**Task description**
Among the entries below, how many lines contain the string "Lost"? Only the number, please.

*** Opening Data ***

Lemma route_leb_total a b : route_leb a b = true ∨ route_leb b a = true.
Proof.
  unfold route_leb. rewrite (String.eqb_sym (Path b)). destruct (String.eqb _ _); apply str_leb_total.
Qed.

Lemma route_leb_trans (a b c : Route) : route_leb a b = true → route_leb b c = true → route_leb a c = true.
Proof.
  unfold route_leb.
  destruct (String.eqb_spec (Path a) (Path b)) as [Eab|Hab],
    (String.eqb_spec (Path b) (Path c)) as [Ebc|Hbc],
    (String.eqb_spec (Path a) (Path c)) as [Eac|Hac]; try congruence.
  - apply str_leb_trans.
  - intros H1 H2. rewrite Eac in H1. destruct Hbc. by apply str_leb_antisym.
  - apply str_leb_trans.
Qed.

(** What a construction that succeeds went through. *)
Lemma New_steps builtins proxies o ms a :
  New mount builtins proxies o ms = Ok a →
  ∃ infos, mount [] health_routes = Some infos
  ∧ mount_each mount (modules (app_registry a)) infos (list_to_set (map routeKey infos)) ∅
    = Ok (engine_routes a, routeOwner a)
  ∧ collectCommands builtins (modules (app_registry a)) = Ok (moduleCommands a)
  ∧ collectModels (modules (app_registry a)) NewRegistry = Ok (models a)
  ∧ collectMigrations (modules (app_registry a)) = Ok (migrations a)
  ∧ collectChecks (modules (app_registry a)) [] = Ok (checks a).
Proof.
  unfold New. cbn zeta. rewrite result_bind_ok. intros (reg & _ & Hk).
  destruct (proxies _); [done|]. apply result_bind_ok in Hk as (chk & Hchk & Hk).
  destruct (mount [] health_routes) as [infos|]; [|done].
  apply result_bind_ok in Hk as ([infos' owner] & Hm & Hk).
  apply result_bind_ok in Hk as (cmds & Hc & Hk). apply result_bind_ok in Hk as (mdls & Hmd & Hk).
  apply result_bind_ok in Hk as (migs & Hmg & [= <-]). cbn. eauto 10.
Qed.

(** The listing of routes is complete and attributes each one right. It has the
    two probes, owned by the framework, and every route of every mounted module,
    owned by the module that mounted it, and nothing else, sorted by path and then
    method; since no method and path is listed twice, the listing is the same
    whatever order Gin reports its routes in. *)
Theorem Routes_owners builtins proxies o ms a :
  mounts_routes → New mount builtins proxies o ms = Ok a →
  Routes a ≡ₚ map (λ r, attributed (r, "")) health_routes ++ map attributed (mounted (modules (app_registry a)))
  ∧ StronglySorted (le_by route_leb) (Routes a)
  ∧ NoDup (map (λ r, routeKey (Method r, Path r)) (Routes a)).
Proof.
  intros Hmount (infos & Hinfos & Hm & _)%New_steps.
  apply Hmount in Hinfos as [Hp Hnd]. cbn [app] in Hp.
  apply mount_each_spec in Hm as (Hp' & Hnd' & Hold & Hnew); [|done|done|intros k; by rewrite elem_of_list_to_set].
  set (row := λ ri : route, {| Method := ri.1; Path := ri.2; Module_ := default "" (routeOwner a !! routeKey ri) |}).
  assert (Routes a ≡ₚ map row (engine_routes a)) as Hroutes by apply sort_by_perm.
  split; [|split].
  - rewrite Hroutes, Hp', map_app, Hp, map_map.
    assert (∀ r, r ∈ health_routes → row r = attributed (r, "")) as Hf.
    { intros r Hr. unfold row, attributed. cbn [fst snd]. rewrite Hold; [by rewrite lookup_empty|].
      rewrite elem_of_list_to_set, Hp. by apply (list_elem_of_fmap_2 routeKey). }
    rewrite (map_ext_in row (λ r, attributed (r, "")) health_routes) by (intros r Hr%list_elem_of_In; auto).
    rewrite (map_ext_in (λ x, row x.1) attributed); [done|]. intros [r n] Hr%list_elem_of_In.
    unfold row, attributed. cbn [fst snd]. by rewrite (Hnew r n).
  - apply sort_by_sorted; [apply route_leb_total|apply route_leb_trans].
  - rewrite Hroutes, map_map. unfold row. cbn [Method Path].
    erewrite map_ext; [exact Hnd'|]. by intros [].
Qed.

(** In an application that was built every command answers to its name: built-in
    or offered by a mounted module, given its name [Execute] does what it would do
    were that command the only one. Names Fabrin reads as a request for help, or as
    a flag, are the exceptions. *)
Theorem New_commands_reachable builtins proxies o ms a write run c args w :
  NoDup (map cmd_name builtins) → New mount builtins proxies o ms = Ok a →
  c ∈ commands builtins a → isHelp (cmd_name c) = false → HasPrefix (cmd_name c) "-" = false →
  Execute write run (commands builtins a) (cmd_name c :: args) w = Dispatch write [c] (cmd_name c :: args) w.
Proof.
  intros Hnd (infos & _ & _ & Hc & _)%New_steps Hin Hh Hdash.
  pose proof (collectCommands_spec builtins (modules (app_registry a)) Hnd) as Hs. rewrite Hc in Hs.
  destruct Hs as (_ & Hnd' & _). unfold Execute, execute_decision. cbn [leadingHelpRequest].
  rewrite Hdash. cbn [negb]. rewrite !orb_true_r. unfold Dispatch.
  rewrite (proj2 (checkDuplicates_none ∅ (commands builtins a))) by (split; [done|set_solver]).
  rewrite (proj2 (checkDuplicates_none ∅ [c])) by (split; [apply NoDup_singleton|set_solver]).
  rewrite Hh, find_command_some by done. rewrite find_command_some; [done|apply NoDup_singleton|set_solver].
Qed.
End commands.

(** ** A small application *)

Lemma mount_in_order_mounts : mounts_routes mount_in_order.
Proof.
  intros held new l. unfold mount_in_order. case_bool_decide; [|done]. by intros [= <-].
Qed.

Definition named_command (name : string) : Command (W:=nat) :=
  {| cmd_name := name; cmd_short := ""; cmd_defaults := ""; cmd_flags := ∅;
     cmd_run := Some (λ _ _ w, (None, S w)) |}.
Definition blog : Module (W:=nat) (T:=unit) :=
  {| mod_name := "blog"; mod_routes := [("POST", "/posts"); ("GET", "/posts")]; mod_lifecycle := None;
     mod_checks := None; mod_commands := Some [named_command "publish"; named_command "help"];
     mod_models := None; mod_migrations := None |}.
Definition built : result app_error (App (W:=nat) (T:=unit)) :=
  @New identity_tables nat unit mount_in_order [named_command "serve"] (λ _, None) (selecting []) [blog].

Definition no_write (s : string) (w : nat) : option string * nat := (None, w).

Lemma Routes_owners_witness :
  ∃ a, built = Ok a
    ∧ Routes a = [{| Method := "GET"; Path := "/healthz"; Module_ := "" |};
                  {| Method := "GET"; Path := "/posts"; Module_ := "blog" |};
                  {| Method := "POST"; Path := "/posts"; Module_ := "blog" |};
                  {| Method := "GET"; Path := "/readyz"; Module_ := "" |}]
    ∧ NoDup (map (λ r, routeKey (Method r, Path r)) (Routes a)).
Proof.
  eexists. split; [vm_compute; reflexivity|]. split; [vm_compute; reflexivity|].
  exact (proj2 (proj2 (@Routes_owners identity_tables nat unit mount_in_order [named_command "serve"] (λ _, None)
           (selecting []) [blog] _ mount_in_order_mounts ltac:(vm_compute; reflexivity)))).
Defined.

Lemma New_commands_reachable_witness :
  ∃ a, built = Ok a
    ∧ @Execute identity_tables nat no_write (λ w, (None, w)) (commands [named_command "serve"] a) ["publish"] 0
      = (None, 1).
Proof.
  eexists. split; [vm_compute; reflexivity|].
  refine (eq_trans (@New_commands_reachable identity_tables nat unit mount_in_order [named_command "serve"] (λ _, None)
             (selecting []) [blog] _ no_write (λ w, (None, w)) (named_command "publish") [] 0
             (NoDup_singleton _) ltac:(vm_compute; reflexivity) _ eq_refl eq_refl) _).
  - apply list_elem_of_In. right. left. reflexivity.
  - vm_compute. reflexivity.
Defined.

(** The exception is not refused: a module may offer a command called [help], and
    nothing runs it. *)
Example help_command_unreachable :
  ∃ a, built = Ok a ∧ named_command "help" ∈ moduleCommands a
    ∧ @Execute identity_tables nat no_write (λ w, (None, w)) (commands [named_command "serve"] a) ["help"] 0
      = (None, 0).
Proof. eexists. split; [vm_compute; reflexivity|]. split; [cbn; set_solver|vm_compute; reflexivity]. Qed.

*** Closing Data ***
*** Opening Data ***

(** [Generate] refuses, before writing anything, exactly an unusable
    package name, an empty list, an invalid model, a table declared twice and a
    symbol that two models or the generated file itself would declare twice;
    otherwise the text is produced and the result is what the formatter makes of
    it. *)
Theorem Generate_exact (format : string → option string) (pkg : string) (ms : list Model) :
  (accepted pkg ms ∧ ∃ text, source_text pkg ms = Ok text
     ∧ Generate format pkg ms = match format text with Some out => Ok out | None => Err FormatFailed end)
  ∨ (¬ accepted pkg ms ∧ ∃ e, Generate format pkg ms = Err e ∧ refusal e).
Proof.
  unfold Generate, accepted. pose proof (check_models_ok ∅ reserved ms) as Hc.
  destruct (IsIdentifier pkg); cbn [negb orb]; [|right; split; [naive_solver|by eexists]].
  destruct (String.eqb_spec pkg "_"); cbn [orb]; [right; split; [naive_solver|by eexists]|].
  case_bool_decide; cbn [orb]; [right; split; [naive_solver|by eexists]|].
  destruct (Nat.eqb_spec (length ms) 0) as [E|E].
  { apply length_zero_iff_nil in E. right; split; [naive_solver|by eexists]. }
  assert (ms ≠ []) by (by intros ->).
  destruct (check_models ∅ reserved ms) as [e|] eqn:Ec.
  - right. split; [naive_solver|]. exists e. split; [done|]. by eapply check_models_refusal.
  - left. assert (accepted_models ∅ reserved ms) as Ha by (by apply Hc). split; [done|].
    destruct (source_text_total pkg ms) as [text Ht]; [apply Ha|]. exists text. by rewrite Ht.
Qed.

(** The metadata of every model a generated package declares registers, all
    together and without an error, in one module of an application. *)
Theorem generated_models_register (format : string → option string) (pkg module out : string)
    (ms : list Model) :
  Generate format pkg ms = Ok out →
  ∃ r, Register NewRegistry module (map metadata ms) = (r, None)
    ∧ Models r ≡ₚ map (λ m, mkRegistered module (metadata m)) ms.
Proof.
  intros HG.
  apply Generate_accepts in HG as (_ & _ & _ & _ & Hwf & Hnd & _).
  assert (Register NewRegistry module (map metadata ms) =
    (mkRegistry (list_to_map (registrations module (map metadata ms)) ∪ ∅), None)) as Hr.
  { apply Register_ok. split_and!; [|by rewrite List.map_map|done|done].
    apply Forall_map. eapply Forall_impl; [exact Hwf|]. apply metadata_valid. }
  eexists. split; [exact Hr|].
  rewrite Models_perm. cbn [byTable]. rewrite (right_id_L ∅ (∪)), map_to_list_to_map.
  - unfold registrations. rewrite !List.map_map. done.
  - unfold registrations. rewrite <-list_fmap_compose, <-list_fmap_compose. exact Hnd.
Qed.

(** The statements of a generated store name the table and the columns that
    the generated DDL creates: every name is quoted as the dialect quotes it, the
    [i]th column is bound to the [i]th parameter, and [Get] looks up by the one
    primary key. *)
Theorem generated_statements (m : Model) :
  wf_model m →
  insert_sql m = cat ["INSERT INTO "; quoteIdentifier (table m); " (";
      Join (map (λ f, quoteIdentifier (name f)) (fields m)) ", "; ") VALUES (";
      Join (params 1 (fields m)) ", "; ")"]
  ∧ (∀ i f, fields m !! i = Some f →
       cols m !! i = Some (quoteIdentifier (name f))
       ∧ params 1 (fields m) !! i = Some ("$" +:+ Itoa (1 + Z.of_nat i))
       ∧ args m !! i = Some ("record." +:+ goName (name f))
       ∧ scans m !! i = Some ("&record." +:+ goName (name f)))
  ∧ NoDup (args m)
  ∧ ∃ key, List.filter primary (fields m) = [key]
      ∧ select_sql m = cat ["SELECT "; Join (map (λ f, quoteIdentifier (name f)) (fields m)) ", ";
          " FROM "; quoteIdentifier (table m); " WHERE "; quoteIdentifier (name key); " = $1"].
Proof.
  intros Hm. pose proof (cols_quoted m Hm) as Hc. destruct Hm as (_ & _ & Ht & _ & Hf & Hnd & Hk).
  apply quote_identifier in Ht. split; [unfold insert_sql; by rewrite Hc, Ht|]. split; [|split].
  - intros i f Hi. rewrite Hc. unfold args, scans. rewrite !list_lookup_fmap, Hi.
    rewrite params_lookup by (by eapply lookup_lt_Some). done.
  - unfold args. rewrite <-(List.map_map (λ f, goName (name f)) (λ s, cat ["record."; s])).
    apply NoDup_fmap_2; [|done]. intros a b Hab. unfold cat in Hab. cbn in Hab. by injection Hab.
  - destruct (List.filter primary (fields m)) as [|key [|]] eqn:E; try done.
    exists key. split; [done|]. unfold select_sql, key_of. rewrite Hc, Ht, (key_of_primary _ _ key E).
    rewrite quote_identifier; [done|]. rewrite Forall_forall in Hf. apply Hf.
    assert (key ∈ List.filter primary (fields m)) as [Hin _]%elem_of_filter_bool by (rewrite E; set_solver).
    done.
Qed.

*** Closing Data ***
*** Opening Data ***

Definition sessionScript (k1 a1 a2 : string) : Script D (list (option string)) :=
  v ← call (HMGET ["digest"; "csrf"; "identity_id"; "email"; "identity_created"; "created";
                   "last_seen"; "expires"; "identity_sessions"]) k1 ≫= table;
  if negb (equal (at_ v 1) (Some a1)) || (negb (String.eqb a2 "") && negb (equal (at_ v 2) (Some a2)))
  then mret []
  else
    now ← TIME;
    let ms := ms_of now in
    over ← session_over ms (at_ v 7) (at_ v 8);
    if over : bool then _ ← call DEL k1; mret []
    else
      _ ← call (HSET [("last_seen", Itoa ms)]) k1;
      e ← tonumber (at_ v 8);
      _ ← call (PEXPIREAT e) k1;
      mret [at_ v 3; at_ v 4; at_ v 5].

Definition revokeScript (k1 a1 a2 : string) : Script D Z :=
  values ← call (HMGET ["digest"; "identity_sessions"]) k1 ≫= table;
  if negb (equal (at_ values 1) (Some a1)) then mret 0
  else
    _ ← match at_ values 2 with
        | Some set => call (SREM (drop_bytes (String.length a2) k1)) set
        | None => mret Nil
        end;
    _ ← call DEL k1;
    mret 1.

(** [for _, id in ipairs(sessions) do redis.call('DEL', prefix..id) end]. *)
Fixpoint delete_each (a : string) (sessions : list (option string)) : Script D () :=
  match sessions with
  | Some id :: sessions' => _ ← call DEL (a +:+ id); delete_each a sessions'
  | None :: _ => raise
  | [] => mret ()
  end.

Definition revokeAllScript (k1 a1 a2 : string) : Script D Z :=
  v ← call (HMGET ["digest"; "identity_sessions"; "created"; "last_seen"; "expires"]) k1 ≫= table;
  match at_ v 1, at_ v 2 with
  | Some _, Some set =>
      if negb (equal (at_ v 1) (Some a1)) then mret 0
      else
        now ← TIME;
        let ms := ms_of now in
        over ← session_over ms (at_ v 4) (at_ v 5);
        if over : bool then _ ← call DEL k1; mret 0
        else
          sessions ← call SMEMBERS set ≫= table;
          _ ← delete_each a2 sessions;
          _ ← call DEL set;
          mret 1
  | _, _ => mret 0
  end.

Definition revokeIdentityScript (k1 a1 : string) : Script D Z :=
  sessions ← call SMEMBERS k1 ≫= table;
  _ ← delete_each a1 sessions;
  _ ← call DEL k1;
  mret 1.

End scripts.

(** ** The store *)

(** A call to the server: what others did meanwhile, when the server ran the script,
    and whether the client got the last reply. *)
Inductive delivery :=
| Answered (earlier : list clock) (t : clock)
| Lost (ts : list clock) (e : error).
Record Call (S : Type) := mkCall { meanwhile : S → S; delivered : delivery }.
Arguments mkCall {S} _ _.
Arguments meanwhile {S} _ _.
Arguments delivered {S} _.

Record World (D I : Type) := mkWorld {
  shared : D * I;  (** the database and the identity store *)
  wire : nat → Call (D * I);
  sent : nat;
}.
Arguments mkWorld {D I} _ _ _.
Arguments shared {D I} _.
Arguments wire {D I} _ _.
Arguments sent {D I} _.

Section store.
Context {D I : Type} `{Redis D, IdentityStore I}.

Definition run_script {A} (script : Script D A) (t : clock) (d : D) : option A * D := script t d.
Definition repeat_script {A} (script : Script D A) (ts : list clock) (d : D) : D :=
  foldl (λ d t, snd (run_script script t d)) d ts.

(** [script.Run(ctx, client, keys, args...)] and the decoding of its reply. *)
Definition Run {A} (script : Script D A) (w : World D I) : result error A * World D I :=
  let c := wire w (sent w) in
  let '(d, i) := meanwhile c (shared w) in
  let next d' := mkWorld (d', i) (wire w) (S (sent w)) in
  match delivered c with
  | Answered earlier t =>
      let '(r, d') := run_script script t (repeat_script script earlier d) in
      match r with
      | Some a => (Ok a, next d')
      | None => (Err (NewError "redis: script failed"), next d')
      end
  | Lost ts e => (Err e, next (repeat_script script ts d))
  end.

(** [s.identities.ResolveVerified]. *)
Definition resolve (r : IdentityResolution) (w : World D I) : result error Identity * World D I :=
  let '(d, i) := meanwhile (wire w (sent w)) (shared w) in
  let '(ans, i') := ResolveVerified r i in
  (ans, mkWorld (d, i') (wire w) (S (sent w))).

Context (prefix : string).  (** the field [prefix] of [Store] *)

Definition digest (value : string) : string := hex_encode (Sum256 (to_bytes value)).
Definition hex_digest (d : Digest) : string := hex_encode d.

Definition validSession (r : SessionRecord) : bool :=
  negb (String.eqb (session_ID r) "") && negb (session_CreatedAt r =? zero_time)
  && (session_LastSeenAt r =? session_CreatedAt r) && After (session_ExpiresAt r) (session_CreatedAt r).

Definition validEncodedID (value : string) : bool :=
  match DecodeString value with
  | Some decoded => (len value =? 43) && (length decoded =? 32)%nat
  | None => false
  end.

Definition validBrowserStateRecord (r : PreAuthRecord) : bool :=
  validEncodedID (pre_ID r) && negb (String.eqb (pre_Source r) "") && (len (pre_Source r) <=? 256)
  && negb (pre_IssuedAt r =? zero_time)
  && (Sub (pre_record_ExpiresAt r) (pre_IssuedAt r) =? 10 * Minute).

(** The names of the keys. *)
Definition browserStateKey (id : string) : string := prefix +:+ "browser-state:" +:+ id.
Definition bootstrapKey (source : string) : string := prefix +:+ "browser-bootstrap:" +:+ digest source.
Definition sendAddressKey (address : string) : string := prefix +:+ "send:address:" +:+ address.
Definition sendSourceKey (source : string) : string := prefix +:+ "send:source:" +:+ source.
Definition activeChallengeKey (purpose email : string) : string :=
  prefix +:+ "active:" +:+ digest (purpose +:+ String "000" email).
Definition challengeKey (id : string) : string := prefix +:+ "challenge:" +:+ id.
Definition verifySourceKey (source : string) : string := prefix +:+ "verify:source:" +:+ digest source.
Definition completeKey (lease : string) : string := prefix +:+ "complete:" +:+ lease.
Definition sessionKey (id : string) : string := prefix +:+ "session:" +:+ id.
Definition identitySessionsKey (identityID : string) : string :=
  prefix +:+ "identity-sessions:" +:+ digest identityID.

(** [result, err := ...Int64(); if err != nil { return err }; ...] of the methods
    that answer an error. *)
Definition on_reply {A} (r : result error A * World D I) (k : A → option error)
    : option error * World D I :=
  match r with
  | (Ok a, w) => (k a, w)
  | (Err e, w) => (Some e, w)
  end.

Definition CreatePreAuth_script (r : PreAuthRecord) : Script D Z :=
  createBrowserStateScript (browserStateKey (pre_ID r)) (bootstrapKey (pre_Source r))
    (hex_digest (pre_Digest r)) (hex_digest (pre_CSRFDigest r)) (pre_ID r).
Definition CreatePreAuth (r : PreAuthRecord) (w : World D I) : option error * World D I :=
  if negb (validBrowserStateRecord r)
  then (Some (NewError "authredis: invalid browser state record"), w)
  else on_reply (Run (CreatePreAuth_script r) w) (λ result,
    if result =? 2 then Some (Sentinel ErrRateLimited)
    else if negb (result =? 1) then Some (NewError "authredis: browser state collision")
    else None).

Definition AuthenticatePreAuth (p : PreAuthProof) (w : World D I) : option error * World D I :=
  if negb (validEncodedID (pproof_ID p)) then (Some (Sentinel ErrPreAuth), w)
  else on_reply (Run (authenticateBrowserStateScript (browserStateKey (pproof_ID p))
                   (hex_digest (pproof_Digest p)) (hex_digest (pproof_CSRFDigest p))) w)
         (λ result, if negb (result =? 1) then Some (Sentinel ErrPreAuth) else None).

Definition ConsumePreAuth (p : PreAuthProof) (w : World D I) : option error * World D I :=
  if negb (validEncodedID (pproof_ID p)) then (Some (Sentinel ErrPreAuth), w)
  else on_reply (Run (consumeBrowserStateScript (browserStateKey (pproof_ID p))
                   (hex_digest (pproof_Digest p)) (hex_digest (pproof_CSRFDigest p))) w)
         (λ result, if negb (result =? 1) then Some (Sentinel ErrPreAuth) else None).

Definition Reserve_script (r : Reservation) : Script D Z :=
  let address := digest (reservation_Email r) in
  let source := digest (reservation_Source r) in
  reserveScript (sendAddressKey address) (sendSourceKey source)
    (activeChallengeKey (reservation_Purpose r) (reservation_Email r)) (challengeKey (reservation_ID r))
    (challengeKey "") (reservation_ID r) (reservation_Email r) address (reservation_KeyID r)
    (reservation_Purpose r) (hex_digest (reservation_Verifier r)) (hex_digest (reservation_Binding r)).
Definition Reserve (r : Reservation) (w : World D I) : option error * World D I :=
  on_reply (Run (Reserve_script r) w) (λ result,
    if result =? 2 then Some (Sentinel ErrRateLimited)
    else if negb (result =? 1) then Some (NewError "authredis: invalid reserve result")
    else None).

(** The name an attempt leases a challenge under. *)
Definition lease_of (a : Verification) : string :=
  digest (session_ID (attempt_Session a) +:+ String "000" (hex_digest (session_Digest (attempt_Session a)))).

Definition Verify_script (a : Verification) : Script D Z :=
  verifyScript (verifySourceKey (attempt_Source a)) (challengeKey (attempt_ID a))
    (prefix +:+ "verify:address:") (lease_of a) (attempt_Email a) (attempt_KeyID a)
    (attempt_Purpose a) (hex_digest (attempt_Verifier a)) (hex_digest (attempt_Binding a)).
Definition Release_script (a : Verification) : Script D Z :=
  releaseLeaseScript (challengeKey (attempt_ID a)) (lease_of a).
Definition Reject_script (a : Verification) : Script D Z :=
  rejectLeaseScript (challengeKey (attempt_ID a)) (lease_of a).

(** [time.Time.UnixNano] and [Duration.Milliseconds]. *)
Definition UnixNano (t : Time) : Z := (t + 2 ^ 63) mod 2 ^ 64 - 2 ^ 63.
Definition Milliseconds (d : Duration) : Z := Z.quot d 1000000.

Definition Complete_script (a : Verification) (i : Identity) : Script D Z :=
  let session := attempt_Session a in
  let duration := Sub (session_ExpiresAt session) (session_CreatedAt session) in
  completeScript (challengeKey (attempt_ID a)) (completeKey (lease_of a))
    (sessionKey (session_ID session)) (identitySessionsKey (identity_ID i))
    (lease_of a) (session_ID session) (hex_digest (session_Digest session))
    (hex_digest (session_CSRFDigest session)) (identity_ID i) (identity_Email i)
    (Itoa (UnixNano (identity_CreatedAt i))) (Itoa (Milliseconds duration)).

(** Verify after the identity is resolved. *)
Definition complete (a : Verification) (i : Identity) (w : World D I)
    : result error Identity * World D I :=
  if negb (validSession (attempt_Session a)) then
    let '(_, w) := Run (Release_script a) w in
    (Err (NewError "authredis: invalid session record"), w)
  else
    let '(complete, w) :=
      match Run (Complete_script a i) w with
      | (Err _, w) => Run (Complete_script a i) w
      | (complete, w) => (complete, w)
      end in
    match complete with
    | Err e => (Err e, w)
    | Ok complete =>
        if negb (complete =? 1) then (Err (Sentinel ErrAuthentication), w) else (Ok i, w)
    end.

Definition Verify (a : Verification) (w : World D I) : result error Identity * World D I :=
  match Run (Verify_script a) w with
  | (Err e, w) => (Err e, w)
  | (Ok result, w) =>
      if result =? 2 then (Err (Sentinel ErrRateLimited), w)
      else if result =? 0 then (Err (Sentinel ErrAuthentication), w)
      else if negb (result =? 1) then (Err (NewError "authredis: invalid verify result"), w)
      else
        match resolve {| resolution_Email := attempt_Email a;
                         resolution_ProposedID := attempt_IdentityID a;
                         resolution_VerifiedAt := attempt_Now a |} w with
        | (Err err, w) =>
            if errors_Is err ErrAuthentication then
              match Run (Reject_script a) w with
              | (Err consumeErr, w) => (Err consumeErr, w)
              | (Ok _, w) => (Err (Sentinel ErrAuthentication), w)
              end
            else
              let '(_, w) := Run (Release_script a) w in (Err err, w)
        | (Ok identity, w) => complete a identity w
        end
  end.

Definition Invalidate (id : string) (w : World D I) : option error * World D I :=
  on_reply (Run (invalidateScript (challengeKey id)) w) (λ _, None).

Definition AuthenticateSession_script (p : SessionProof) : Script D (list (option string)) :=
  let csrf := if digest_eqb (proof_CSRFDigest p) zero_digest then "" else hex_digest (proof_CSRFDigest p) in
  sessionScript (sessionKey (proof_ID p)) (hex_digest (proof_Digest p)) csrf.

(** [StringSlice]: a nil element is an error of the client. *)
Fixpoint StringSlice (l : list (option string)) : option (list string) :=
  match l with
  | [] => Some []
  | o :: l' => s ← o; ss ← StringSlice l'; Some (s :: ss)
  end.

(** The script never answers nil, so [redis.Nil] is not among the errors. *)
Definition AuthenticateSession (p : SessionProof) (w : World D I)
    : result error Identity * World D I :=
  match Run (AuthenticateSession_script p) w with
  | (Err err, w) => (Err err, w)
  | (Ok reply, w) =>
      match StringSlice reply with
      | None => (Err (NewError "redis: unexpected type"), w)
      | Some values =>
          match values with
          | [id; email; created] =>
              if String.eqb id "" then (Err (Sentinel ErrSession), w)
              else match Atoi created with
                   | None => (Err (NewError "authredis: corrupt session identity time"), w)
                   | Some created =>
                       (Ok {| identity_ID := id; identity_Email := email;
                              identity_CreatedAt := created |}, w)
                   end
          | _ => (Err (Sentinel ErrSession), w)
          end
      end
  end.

*** Closing Data ***

**Task result**
2